*Records for processing*
(* ===== verification/BundleCorrect.v ===== *)
(** * From the register to the verifier

    The whole way of a piece of evidence: the register reads a row,
    proves it, signs the bundle and prints it as JSON; the offline
    verifier, a program of its own, reads that text back and accepts it.
    Reading changes numbers into floats and bytes into text; neither
    touches what was signed. *)

From S2P Require Import Prelude GoStrings Float64 Encoding Canon Json Decimal SqlText Sql Rbac JsonSchema Pack Model World Concrete Commit Replay Byok GoJson Records Anchors Checkpoints Ranges CheckpointsCorrect Auditing AuditCorrect Verifier VerifierCorrect.
Local Open Scope Z_scope.

(** ** A bundle as text *)

(** A cell of a row as JSON carries it: text, a counter a [float64]
    holds, a truth value, nothing, or bytes. *)
Inductive cell : value -> Prop :=
  | cell_counter v : counter v -> cell v
  | cell_null : cell VNull
  | cell_bool b : cell (VBool b)
  | cell_bytes s : cell (VBytes s).

Definition reload_cell (v : value) : value :=
  match v with VInt z => VFloat (of_Z z) | VBytes s => VStr (base64_encode s) | _ => v end.

Lemma cell_jsonable v : cell v -> jsonable v.
Proof. destruct 1; [by apply counter_jsonable|constructor..]. Qed.
Lemma cell_floatify v : cell v -> floatify (shape v) = Ok (reload_cell v).
Proof.
  destruct 1 as [v [s _|z Hz]| | |]; try done. cbn [shape floatify reload_cell].
  by rewrite ParseFloat_itoa by (assert (10 ^ 15 < 2 ^ 53) by (vm_compute; done); lia).
Qed.
Lemma cell_normalise v : cell v -> normalise (reload_cell v) = normalise v.
Proof.
  destruct 1 as [v Hc| | |s]; [|done|done|].
  - rewrite <- (reload_normalise v Hc). by destruct Hc.
  - cbn [reload_cell normalise]. by rewrite to_valid_id by apply ascii_to_valid, base64_ascii.
Qed.

Definition reload_row (m : object) : object := map (fun kv => (kv.1, reload_cell kv.2)) m.
Definition reload_bundle (b : EvidenceBundle) : EvidenceBundle :=
  mkBundle (eb_Register b) (eb_Statement b) (eb_Table b) (map reload_cell (eb_PrimaryKey b)) (eb_Present b) (reload_row (eb_Row b))
    (eb_LedgerKey b) (eb_LedgerValue b) (eb_Path b) (eb_Proof b) (eb_Root b) (eb_Version b) (eb_IssuedAt b) (reload <$> eb_Checkpoint b)
    (eb_KeyID b) (eb_Algorithm b) (eb_Signature b).

(** A bundle whose fields are of their Go types and in UTF-8. *)
Record exportable (b : EvidenceBundle) : Prop := {
  ex_text : Forall (fun s => valid_utf8 s = true)
    [eb_Register b; eb_Statement b; eb_Table b; eb_LedgerKey b; eb_LedgerValue b; eb_Path b; eb_Proof b; eb_Root b; eb_KeyID b; eb_Algorithm b; eb_Signature b];
  ex_key : Forall cell (eb_PrimaryKey b);
  ex_names : NoDup (eb_Row b).*1;
  ex_row : Forall (fun kv => plain_name kv.1 /\ cell kv.2) (eb_Row b);
  ex_version : uint64 (eb_Version b);
  ex_issued : int64_min <= eb_IssuedAt b <= int64_max;
  ex_checkpoint : forall sc, eb_Checkpoint b = Some sc -> storable sc;
}.

Lemma floatify_row m :
  Forall (fun kv => plain_name kv.1 /\ cell kv.2) m -> floatify_obj (map (fun kv => (kv.1, shape kv.2)) m) = Ok (reload_row m).
Proof.
  intros Hf. unfold floatify_obj. cbn [floatify]. rewrite !map_map. cbn [fst snd].
  rewrite (collect_Forall2 _ (reload_row m)); [done|]. unfold reload_row.
  induction Hf as [|[k v] m [_ Hc] _ IH]; [constructor|]. cbn [map fst snd] in *. constructor; [|exact IH]. by rewrite cell_floatify.
Qed.
Lemma floatify_key l : Forall cell l -> collect (map floatify (map shape l)) = Ok (map reload_cell l).
Proof.
  intros Hf. rewrite map_map. apply collect_Forall2. induction Hf as [|v l Hv _ IH]; constructor; [|exact IH]. by apply cell_floatify.
Qed.

Ltac names_tac := apply (bool_decide_unpack _); vm_compute; exact I.
Ltac plain_tac := split; vm_compute; reflexivity.

Lemma bundle_jsonable b : exportable b -> jsonable (bundle_value b).
Proof.
  intros [Ht Hk Hn Hr _ _ Hc]. unfold bundle_value, omit_str.
  assert (jsonable (match eb_PrimaryKey b with [] => VNull | l => VArr l end)) as Hkj.
  { destruct (eb_PrimaryKey b); [constructor|]. constructor. eapply Forall_impl; [exact Hk|]. apply cell_jsonable. }
  assert (jsonable (VObj (eb_Row b))) as Hrj.
  { constructor; [done|]. eapply Forall_impl; [exact Hr|]. cbn beta. intros kv [? ?]. split; [done|]. by apply cell_jsonable. }
  assert (forall sc, eb_Checkpoint b = Some sc -> jsonable (signed_value sc)) as Hcj by (intros sc E; apply signed_jsonable; by apply Hc).
  rewrite !Forall_cons in Ht. destruct Ht as (? & ? & ? & ? & ? & ? & ? & ? & ? & ? & ? & _).
  constructor.
  - destruct (String.eqb _ _), (eb_Row _), (eb_Checkpoint _); names_tac.
  - rewrite !Forall_app. destruct (String.eqb _ _), (eb_Row _), (eb_Checkpoint _) as [sc|]; split_and!;
      repeat first [apply Forall_nil_2|apply Forall_cons_2]; cbn [fst snd]; (split; [plain_tac|]);
      first [by constructor|done|by apply Hcj].
Qed.

(** The text decodes to the bundle, its values as JSON has them. *)
Lemma decode_bundle_shape b : exportable b -> decode_bundle (shape (bundle_value b)) = Ok (reload_bundle b).
Proof.
  intros [_ Hk _ Hr Hv%ParseUint64_itoa Hi%ParseInt64_itoa Hc]. apply floatify_row in Hr. apply floatify_key in Hk.
  assert (forall sc, eb_Checkpoint b = Some sc -> decode_signed (shape (signed_value sc)) = Ok (reload sc)) as Hd
    by (intros sc E; apply decode_signed_shape; by apply Hc).
  destruct b as [register statement table key present row lkey lval path pf rt v issued cp id alg sig].
  cbn [eb_Version eb_IssuedAt eb_Row eb_PrimaryKey eb_Checkpoint] in *. clear Hc.
  assert (forall sc, exists m, shape (signed_value sc) = VObj m) as Hm by (intros sc; by eexists).
  unfold bundle_value, reload_bundle, omit_str.
  cbn [eb_Register eb_Statement eb_Table eb_PrimaryKey eb_Present eb_Row eb_LedgerKey eb_LedgerValue eb_Path eb_Proof eb_Root eb_Version eb_IssuedAt eb_Checkpoint eb_KeyID eb_Algorithm eb_Signature].
  destruct (String.eqb_spec lval ""), row as [|kv row], cp as [sc|], key as [|kx key]; subst;
    try (specialize (Hd sc eq_refl); destruct (Hm sc) as [ms Ems]);
    cbn [app shape map fst snd]; try rewrite Ems in *;
    unfold decode_bundle, get_str, get_uint, get_int, get_bool, get_list, get_map, decode_optional, get_pointer; cbn [as_obj mbind res_bind]; own_fields;
    cbn -[ParseUint64 ParseInt64 floatify_obj floatify collect reload_row reload_cell itoa decode_signed shape signed_value];
    cbn [map fst snd] in Hk, Hr; rewrite ?Hk; cbn -[ParseUint64 ParseInt64 floatify_obj floatify collect reload_row reload_cell itoa decode_signed shape signed_value];
    rewrite ?Hr; cbn -[ParseUint64 ParseInt64 floatify_obj floatify collect reload_row reload_cell itoa decode_signed shape signed_value];
    rewrite Hv, Hi; cbn -[reload_row reload_cell decode_signed shape signed_value]; rewrite ?Hd; reflexivity.
Qed.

*Required action*
Return every record, word for word.

*Response*
(* ===== verification/BundleCorrect.v ===== *)
(** * From the register to the verifier

    The whole way of a piece of evidence: the register reads a row,
    proves it, signs the bundle and prints it as JSON; the offline
    verifier, a program of its own, reads that text back and accepts it.
    Reading changes numbers into floats and bytes into text; neither
    touches what was signed. *)

From S2P Require Import Prelude GoStrings Float64 Encoding Canon Json Decimal SqlText Sql Rbac JsonSchema Pack Model World Concrete Commit Replay Byok GoJson Records Anchors Checkpoints Ranges CheckpointsCorrect Auditing AuditCorrect Verifier VerifierCorrect.
Local Open Scope Z_scope.

(** ** A bundle as text *)

(** A cell of a row as JSON carries it: text, a counter a [float64]
    holds, a truth value, nothing, or bytes. *)
Inductive cell : value -> Prop :=
  | cell_counter v : counter v -> cell v
  | cell_null : cell VNull
  | cell_bool b : cell (VBool b)
  | cell_bytes s : cell (VBytes s).

Definition reload_cell (v : value) : value :=
  match v with VInt z => VFloat (of_Z z) | VBytes s => VStr (base64_encode s) | _ => v end.

Lemma cell_jsonable v : cell v -> jsonable v.
Proof. destruct 1; [by apply counter_jsonable|constructor..]. Qed.
Lemma cell_floatify v : cell v -> floatify (shape v) = Ok (reload_cell v).
Proof.
  destruct 1 as [v [s _|z Hz]| | |]; try done. cbn [shape floatify reload_cell].
  by rewrite ParseFloat_itoa by (assert (10 ^ 15 < 2 ^ 53) by (vm_compute; done); lia).
Qed.
Lemma cell_normalise v : cell v -> normalise (reload_cell v) = normalise v.
Proof.
  destruct 1 as [v Hc| | |s]; [|done|done|].
  - rewrite <- (reload_normalise v Hc). by destruct Hc.
  - cbn [reload_cell normalise]. by rewrite to_valid_id by apply ascii_to_valid, base64_ascii.
Qed.

Definition reload_row (m : object) : object := map (fun kv => (kv.1, reload_cell kv.2)) m.
Definition reload_bundle (b : EvidenceBundle) : EvidenceBundle :=
  mkBundle (eb_Register b) (eb_Statement b) (eb_Table b) (map reload_cell (eb_PrimaryKey b)) (eb_Present b) (reload_row (eb_Row b))
    (eb_LedgerKey b) (eb_LedgerValue b) (eb_Path b) (eb_Proof b) (eb_Root b) (eb_Version b) (eb_IssuedAt b) (reload <$> eb_Checkpoint b)
    (eb_KeyID b) (eb_Algorithm b) (eb_Signature b).

(** A bundle whose fields are of their Go types and in UTF-8. *)
Record exportable (b : EvidenceBundle) : Prop := {
  ex_text : Forall (fun s => valid_utf8 s = true)
    [eb_Register b; eb_Statement b; eb_Table b; eb_LedgerKey b; eb_LedgerValue b; eb_Path b; eb_Proof b; eb_Root b; eb_KeyID b; eb_Algorithm b; eb_Signature b];
  ex_key : Forall cell (eb_PrimaryKey b);
  ex_names : NoDup (eb_Row b).*1;
  ex_row : Forall (fun kv => plain_name kv.1 /\ cell kv.2) (eb_Row b);
  ex_version : uint64 (eb_Version b);
  ex_issued : int64_min <= eb_IssuedAt b <= int64_max;
  ex_checkpoint : forall sc, eb_Checkpoint b = Some sc -> storable sc;
}.

Lemma floatify_row m :
  Forall (fun kv => plain_name kv.1 /\ cell kv.2) m -> floatify_obj (map (fun kv => (kv.1, shape kv.2)) m) = Ok (reload_row m).
Proof.
  intros Hf. unfold floatify_obj. cbn [floatify]. rewrite !map_map. cbn [fst snd].
  rewrite (collect_Forall2 _ (reload_row m)); [done|]. unfold reload_row.
  induction Hf as [|[k v] m [_ Hc] _ IH]; [constructor|]. cbn [map fst snd] in *. constructor; [|exact IH]. by rewrite cell_floatify.
Qed.
Lemma floatify_key l : Forall cell l -> collect (map floatify (map shape l)) = Ok (map reload_cell l).
Proof.
  intros Hf. rewrite map_map. apply collect_Forall2. induction Hf as [|v l Hv _ IH]; constructor; [|exact IH]. by apply cell_floatify.
Qed.

Ltac names_tac := apply (bool_decide_unpack _); vm_compute; exact I.
Ltac plain_tac := split; vm_compute; reflexivity.

Lemma bundle_jsonable b : exportable b -> jsonable (bundle_value b).
Proof.
  intros [Ht Hk Hn Hr _ _ Hc]. unfold bundle_value, omit_str.
  assert (jsonable (match eb_PrimaryKey b with [] => VNull | l => VArr l end)) as Hkj.
  { destruct (eb_PrimaryKey b); [constructor|]. constructor. eapply Forall_impl; [exact Hk|]. apply cell_jsonable. }
  assert (jsonable (VObj (eb_Row b))) as Hrj.
  { constructor; [done|]. eapply Forall_impl; [exact Hr|]. cbn beta. intros kv [? ?]. split; [done|]. by apply cell_jsonable. }
  assert (forall sc, eb_Checkpoint b = Some sc -> jsonable (signed_value sc)) as Hcj by (intros sc E; apply signed_jsonable; by apply Hc).
  rewrite !Forall_cons in Ht. destruct Ht as (? & ? & ? & ? & ? & ? & ? & ? & ? & ? & ? & _).
  constructor.
  - destruct (String.eqb _ _), (eb_Row _), (eb_Checkpoint _); names_tac.
  - rewrite !Forall_app. destruct (String.eqb _ _), (eb_Row _), (eb_Checkpoint _) as [sc|]; split_and!;
      repeat first [apply Forall_nil_2|apply Forall_cons_2]; cbn [fst snd]; (split; [plain_tac|]);
      first [by constructor|done|by apply Hcj].
Qed.

(** The text decodes to the bundle, its values as JSON has them. *)
Lemma decode_bundle_shape b : exportable b -> decode_bundle (shape (bundle_value b)) = Ok (reload_bundle b).
Proof.
  intros [_ Hk _ Hr Hv%ParseUint64_itoa Hi%ParseInt64_itoa Hc]. apply floatify_row in Hr. apply floatify_key in Hk.
  assert (forall sc, eb_Checkpoint b = Some sc -> decode_signed (shape (signed_value sc)) = Ok (reload sc)) as Hd
    by (intros sc E; apply decode_signed_shape; by apply Hc).
  destruct b as [register statement table key present row lkey lval path pf rt v issued cp id alg sig].
  cbn [eb_Version eb_IssuedAt eb_Row eb_PrimaryKey eb_Checkpoint] in *. clear Hc.
  assert (forall sc, exists m, shape (signed_value sc) = VObj m) as Hm by (intros sc; by eexists).
  unfold bundle_value, reload_bundle, omit_str.
  cbn [eb_Register eb_Statement eb_Table eb_PrimaryKey eb_Present eb_Row eb_LedgerKey eb_LedgerValue eb_Path eb_Proof eb_Root eb_Version eb_IssuedAt eb_Checkpoint eb_KeyID eb_Algorithm eb_Signature].
  destruct (String.eqb_spec lval ""), row as [|kv row], cp as [sc|], key as [|kx key]; subst;
    try (specialize (Hd sc eq_refl); destruct (Hm sc) as [ms Ems]);
    cbn [app shape map fst snd]; try rewrite Ems in *;
    unfold decode_bundle, get_str, get_uint, get_int, get_bool, get_list, get_map, decode_optional, get_pointer; cbn [as_obj mbind res_bind]; own_fields;
    cbn -[ParseUint64 ParseInt64 floatify_obj floatify collect reload_row reload_cell itoa decode_signed shape signed_value];
    cbn [map fst snd] in Hk, Hr; rewrite ?Hk; cbn -[ParseUint64 ParseInt64 floatify_obj floatify collect reload_row reload_cell itoa decode_signed shape signed_value];
    rewrite ?Hr; cbn -[ParseUint64 ParseInt64 floatify_obj floatify collect reload_row reload_cell itoa decode_signed shape signed_value];
    rewrite Hv, Hi; cbn -[reload_row reload_cell decode_signed shape signed_value]; rewrite ?Hd; reflexivity.
Qed.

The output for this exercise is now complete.